Work to be completed - Go through the listing below and show each line that has the word "commitInput".

Information given -
Lemma waiting_core n n' entry rest heard C :
  core (node.replica n') = core (node.replica n) -> trace (node.machine n') = trace (node.machine n) ->
  waiting n entry rest heard C -> waiting n' entry rest heard C.
Proof.
  intros Ec Et [Hg Hf Hs Hr Ht]. split; [by eapply good_core| |done|done|by rewrite Et].
  injection Ec as _ _ _ _ _ _ _ _ Ep _ _. by rewrite Ep.
Qed.

Lemma waiting_stage n entry rest heard C entry' :
  waiting n entry rest heard C -> restaged entry entry' -> committing entry' = false -> replying entry' = false ->
  waiting (setFirst n entry') entry' rest heard C.
Proof.
  intros [[Hs Ho] Ep Hc Hr Ht] Hre Hc' Hr'. pose proof (setFirst_pipeline n entry' entry rest Ep) as Ef.
  split; [|done|done|done|done]. split; [by eapply restaged_safe|]. destruct Ho as [Hch Hh Hm Htl _]. destruct Hre as [Ei _].
  rewrite Ep in Hch, Hh, Htl. cbn [pendingItems tail] in Hch, Hh, Htl. rewrite Hc in Hch, Hh.
  assert (pendingItems (entry' :: rest) = itemOf <$> entry :: rest) as Epd by (cbn [pendingItems]; rewrite Hc'; cbn [fmap list_fmap]; by rewrite Ei).
  split; rewrite ?Ef, ?Epd; try done. exists []. rewrite app_nil_r. split; [done|]. rewrite Ef, Hr'. by left.
Qed.

Lemma waiting_fails advance bound n n' entry rest heard C err :
  waiting n entry rest heard C -> core (node.replica n') = core (node.replica n) -> trace (node.machine n') = trace (node.machine n) ->
  leads advance bound heard C (Some (failing n' err)).
Proof. intros Hs Ec Et. eapply leads_some, good_failing, good_core; [exact Ec|exact Et|apply Hs]. Qed.

(** The state machine has committed the entry, or has nothing to do with it. *)
Lemma waiting_called n m entry rest heard C :
  waiting n entry rest heard C -> pipelineEntry.stage entry = CommitStageExecute -> executes (itemOf entry) = true ->
  trace m = trace (node.machine n) ++ [commitInput entry] -> finishing (n {{ node.machine := m }}) entry rest heard C.
Proof.
  intros [[Hs Ho] Ep Hc Hr Ht] Es Hx Em.
  assert (trace m = executed (C ++ [itemOf entry])) as Et.
  { rewrite Em, Ht, executed_app. f_equal. unfold executed. rewrite filter_cons_True by done. done. }
  split; [|done|done|done|done]. split; [done|]. destruct Ho as [Hch Hh Hm Htl _]. split; try done.
  exists [itemOf entry]. split; [done|]. cbn [node.replica updated]. rewrite Ep, Hr. by right.
Qed.

Lemma waiting_skipped n entry rest heard C :
  waiting n entry rest heard C -> pipelineEntry.stage entry = CommitStageExecute -> executes (itemOf entry) = false ->
  finishing n entry rest heard C.
Proof.
  intros [Hg Ep Hc Hr Ht] Es Hx. split; [done..|]. rewrite Ht, executed_app. unfold executed at 3. rewrite filter_cons_False by congruence.
  cbn. by rewrite app_nil_r.
Qed.

Lemma replyBody_leads r m entry :
  isZeroID (prepareClient (pipelineEntry.header entry)) = false ->
  executes (itemOf entry) = true /\ trace (replyBody r m entry).1 = trace m ++ [commitInput entry] \/
  executes (itemOf entry) = false /\ trace (replyBody r m entry).1 = trace m.
Proof.
  intros Hz. unfold executes, replyBody. cbn [itemOf fst]. rewrite Hz. set (op := prepareOperation _).
  destruct (Z.eqb_spec op OperationRegister) as [->|]; [by right|]. destruct (Z.eqb_spec op OperationNoop) as [->|]; [by right|].
  destruct (Z.eqb_spec op OperationReconfigure) as [->|]; [by right|]. destruct (OperationApplicationMin <=? op); [|by right].
  left. unfold commitApplication. pose proof (trace_commit m (commitInput entry) (pipelineEntry.token entry)) as Et.
  by destruct (MachineCommit _ _ _) as [m' []].
Qed.

Lemma executeUpgrade_core r entry : core (executeUpgrade r entry).1 = core r.
Proof. unfold executeUpgrade. by repeat destruct (_ || _); repeat destruct (_ && _). Qed.

Lemma executeEntry_leads advance bound n entry rest heard C :
  waiting n entry rest heard C -> pipelineEntry.stage entry = CommitStageExecute -> (2 * durables rest < bound)%nat ->
  leads advance bound heard C (executeEntry advance n entry).
Proof.
  intros Hw Es Hb. unfold executeEntry. destruct (isZeroID _) eqn:Hz.
  - assert (executes (itemOf entry) = (prepareOperation (pipelineEntry.header entry) =? OperationPulse)) as Hx by (unfold executes; cbn; by rewrite Hz).
    destruct (_ =? OperationPulse) eqn:Hp; rewrite ?Hp in Hx.
    + unfold commitApplication. pose proof (trace_commit (node.machine n) (commitInput entry) (pipelineEntry.token entry)) as Et.
      destruct (MachineCommit _ _ _) as [m result]. cbn [fst] in Et. pose proof (waiting_called n m entry rest heard C Hw Es Hx Et) as Hf.
      destruct result; [by eapply finishCommit_leads|by eapply finishing_fails].
    + pose proof (waiting_skipped n entry rest heard C Hw Es Hx) as Hf. destruct (_ =? OperationUpgrade); [|by eapply finishCommit_leads].
      pose proof (executeUpgrade_core (node.replica n) entry) as Ec. destruct (executeUpgrade _ _) as [r1 []]; cbn [fst] in Ec.
      * eapply finishCommit_leads; [|exact Hb]. eapply finishing_core; [| |exact Hf]; done.
      * by eapply (finishing_fails _ _ n).
  - cbn [acquire]. destruct (negb _); [by eapply (waiting_fails _ _ n)|]. set (r1 := updated pool _ _).
    assert (waiting (n {{ node.replica := r1 }}) entry rest heard C) as Hw1 by (eapply waiting_core; [| |exact Hw]; done).
    cbn [node.machine updated]. pose proof (replyBody_leads r1 (node.machine n) entry Hz) as Hr.
    destruct (replyBody r1 (node.machine n) entry) as [m body]. cbn [fst] in Hr.
    assert (finishing (n {{ node.replica := r1; node.machine := m }}) entry rest heard C) as Hf.
    { destruct Hr as [[Hx Et]|[Hx Et]]; [by apply (waiting_called (n {{ node.replica := r1 }}))|].
      eapply finishing_core; [| |by eapply (waiting_skipped _ _ _ _ _ Hw1)]; done. }
    destruct body as [body|]; [|by eapply finishing_fails]. destruct (_ <? _); [by eapply finishing_fails|by eapply storeReply_leads].
Qed.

Response below -
  trace m = trace (node.machine n) ++ [commitInput entry] -> finishing (n {{ node.machine := m }}) entry rest heard C.
  executes (itemOf entry) = true /\ trace (replyBody r m entry).1 = trace m ++ [commitInput entry] \/
  left. unfold commitApplication. pose proof (trace_commit m (commitInput entry) (pipelineEntry.token entry)) as Et.
    + unfold commitApplication. pose proof (trace_commit (node.machine n) (commitInput entry) (pipelineEntry.token entry)) as Et.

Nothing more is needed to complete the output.